**Problem to work on**
Using the data below, copy out all lines with the word "reader".
● ● ● ● ●
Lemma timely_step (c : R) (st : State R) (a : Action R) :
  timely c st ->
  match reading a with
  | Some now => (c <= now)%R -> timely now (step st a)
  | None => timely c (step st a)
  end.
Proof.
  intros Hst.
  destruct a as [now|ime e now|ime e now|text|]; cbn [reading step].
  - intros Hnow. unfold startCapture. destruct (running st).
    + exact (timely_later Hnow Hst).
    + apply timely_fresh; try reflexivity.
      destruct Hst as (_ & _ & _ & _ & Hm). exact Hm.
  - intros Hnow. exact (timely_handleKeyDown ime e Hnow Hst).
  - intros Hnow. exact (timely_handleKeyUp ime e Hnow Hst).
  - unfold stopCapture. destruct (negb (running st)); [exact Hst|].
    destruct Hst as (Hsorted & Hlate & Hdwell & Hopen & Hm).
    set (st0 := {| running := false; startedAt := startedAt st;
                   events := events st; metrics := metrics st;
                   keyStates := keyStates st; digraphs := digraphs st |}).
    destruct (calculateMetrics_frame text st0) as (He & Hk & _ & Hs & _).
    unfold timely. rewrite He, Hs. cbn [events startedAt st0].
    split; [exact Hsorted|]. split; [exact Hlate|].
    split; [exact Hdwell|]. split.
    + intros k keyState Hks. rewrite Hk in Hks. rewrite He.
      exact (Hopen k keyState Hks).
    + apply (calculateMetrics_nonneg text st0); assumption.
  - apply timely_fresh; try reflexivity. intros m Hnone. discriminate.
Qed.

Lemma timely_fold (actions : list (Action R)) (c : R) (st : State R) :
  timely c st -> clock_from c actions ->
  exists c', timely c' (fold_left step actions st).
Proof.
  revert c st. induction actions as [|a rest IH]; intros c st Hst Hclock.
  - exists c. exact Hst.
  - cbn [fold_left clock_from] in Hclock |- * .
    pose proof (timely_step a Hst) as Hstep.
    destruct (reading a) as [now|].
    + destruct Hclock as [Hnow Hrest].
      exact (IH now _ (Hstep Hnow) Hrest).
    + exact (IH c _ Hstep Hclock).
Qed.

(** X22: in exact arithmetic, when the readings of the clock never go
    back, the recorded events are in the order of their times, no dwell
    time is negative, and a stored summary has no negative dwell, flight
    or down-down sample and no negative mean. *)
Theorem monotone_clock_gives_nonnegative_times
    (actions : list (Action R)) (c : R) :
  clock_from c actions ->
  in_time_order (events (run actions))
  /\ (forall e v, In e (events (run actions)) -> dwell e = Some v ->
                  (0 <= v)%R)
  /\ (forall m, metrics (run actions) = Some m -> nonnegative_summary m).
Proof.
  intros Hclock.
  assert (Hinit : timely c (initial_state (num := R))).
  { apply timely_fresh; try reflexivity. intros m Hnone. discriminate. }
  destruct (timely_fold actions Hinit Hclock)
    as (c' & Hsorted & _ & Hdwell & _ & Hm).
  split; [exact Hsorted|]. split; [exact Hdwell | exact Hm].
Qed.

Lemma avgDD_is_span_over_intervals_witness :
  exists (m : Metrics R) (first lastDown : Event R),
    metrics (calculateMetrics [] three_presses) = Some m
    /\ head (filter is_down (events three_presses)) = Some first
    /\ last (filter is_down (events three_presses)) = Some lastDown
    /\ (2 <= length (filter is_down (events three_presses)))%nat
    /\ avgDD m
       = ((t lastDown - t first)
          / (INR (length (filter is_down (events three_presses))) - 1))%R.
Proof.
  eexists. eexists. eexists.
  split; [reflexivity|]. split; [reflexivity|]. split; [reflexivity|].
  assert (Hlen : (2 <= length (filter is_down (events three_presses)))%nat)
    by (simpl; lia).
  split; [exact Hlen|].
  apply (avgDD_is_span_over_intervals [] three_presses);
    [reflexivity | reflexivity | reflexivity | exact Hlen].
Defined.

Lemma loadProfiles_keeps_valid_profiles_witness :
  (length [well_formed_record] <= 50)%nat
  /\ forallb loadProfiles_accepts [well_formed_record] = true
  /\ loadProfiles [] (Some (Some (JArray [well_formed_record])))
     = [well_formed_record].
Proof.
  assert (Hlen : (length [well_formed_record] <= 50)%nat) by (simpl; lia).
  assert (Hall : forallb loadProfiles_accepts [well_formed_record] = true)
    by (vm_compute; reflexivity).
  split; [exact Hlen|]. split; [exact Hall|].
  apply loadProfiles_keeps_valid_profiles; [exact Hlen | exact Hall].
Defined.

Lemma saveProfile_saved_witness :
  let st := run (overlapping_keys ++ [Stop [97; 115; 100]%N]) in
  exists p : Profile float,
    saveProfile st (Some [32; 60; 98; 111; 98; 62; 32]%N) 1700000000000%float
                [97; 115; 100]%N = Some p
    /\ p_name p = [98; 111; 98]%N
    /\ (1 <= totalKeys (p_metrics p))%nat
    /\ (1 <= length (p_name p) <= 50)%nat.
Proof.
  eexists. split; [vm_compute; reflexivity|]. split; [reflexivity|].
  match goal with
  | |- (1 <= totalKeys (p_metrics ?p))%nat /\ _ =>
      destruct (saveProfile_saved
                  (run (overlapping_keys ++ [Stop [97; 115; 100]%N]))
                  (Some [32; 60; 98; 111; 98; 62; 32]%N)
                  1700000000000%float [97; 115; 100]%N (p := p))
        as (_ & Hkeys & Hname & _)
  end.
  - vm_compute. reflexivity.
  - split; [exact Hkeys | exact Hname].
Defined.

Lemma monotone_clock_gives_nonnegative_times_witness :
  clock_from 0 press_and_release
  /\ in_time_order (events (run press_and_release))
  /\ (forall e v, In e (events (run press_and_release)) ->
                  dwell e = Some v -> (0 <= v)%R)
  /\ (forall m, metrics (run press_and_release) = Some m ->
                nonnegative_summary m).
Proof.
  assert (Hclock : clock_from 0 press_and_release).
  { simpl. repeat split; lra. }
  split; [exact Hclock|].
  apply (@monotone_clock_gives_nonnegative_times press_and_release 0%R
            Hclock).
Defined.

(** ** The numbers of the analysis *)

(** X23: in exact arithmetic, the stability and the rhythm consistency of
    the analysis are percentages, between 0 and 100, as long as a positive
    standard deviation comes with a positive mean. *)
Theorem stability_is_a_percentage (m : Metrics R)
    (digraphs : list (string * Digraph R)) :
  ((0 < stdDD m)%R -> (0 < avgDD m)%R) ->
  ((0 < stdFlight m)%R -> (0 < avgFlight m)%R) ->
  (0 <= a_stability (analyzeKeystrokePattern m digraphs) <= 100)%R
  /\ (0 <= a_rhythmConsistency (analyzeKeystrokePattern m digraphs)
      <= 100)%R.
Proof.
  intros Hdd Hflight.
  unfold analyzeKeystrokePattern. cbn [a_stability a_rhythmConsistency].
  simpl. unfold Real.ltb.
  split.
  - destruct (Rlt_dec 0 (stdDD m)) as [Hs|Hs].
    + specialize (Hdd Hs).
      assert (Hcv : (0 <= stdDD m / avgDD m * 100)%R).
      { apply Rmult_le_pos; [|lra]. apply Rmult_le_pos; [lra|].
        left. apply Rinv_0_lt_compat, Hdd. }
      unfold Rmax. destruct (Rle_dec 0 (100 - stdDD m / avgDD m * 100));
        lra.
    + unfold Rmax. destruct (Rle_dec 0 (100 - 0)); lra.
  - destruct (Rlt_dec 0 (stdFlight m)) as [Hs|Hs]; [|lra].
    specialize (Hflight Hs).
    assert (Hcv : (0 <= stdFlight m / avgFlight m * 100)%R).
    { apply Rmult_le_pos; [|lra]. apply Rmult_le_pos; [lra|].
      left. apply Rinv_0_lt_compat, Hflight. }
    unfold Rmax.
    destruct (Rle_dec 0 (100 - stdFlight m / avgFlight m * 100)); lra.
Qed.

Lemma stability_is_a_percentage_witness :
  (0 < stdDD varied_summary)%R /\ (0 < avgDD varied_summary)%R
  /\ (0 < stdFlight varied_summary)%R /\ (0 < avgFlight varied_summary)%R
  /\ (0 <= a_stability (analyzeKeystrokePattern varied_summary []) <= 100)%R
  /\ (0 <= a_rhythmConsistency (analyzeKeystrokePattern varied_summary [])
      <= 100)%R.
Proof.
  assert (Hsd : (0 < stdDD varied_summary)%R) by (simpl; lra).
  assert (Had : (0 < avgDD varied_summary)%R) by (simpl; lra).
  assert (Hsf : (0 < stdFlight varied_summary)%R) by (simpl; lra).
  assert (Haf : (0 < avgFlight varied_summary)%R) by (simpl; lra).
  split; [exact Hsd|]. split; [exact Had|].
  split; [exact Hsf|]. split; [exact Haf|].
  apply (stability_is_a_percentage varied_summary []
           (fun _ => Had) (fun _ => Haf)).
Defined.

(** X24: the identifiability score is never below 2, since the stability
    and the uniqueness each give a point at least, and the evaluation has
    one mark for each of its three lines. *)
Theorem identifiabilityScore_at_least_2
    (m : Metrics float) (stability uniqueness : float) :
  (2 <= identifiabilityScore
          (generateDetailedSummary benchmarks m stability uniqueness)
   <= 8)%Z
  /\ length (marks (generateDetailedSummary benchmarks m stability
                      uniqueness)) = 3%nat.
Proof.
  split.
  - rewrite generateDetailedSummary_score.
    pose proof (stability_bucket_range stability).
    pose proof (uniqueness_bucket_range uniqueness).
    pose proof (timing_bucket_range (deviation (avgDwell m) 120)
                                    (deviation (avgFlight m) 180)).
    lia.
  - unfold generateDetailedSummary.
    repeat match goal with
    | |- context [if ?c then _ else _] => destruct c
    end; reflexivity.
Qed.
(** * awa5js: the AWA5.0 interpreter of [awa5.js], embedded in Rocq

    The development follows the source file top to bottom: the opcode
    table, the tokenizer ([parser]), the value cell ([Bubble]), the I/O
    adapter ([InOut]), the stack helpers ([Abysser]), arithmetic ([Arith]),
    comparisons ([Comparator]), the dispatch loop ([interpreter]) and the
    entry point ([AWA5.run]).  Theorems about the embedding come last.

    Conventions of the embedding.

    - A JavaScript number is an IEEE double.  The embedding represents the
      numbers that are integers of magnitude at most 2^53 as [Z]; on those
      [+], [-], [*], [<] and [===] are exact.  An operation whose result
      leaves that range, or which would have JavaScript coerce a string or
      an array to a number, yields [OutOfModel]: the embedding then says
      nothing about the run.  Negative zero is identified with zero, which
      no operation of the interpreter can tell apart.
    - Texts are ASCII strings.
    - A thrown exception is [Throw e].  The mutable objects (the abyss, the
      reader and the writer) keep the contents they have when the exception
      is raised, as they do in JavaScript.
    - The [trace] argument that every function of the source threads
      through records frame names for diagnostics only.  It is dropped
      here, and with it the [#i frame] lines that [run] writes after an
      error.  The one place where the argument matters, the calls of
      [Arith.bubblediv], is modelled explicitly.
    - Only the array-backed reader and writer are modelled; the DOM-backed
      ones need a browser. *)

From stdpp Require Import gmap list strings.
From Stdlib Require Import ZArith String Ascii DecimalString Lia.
● ● ● ● ●
**Answer for this exercise**
      reader and the writer) keep the contents they have when the exception
    - Only the array-backed reader and writer are modelled; the DOM-backed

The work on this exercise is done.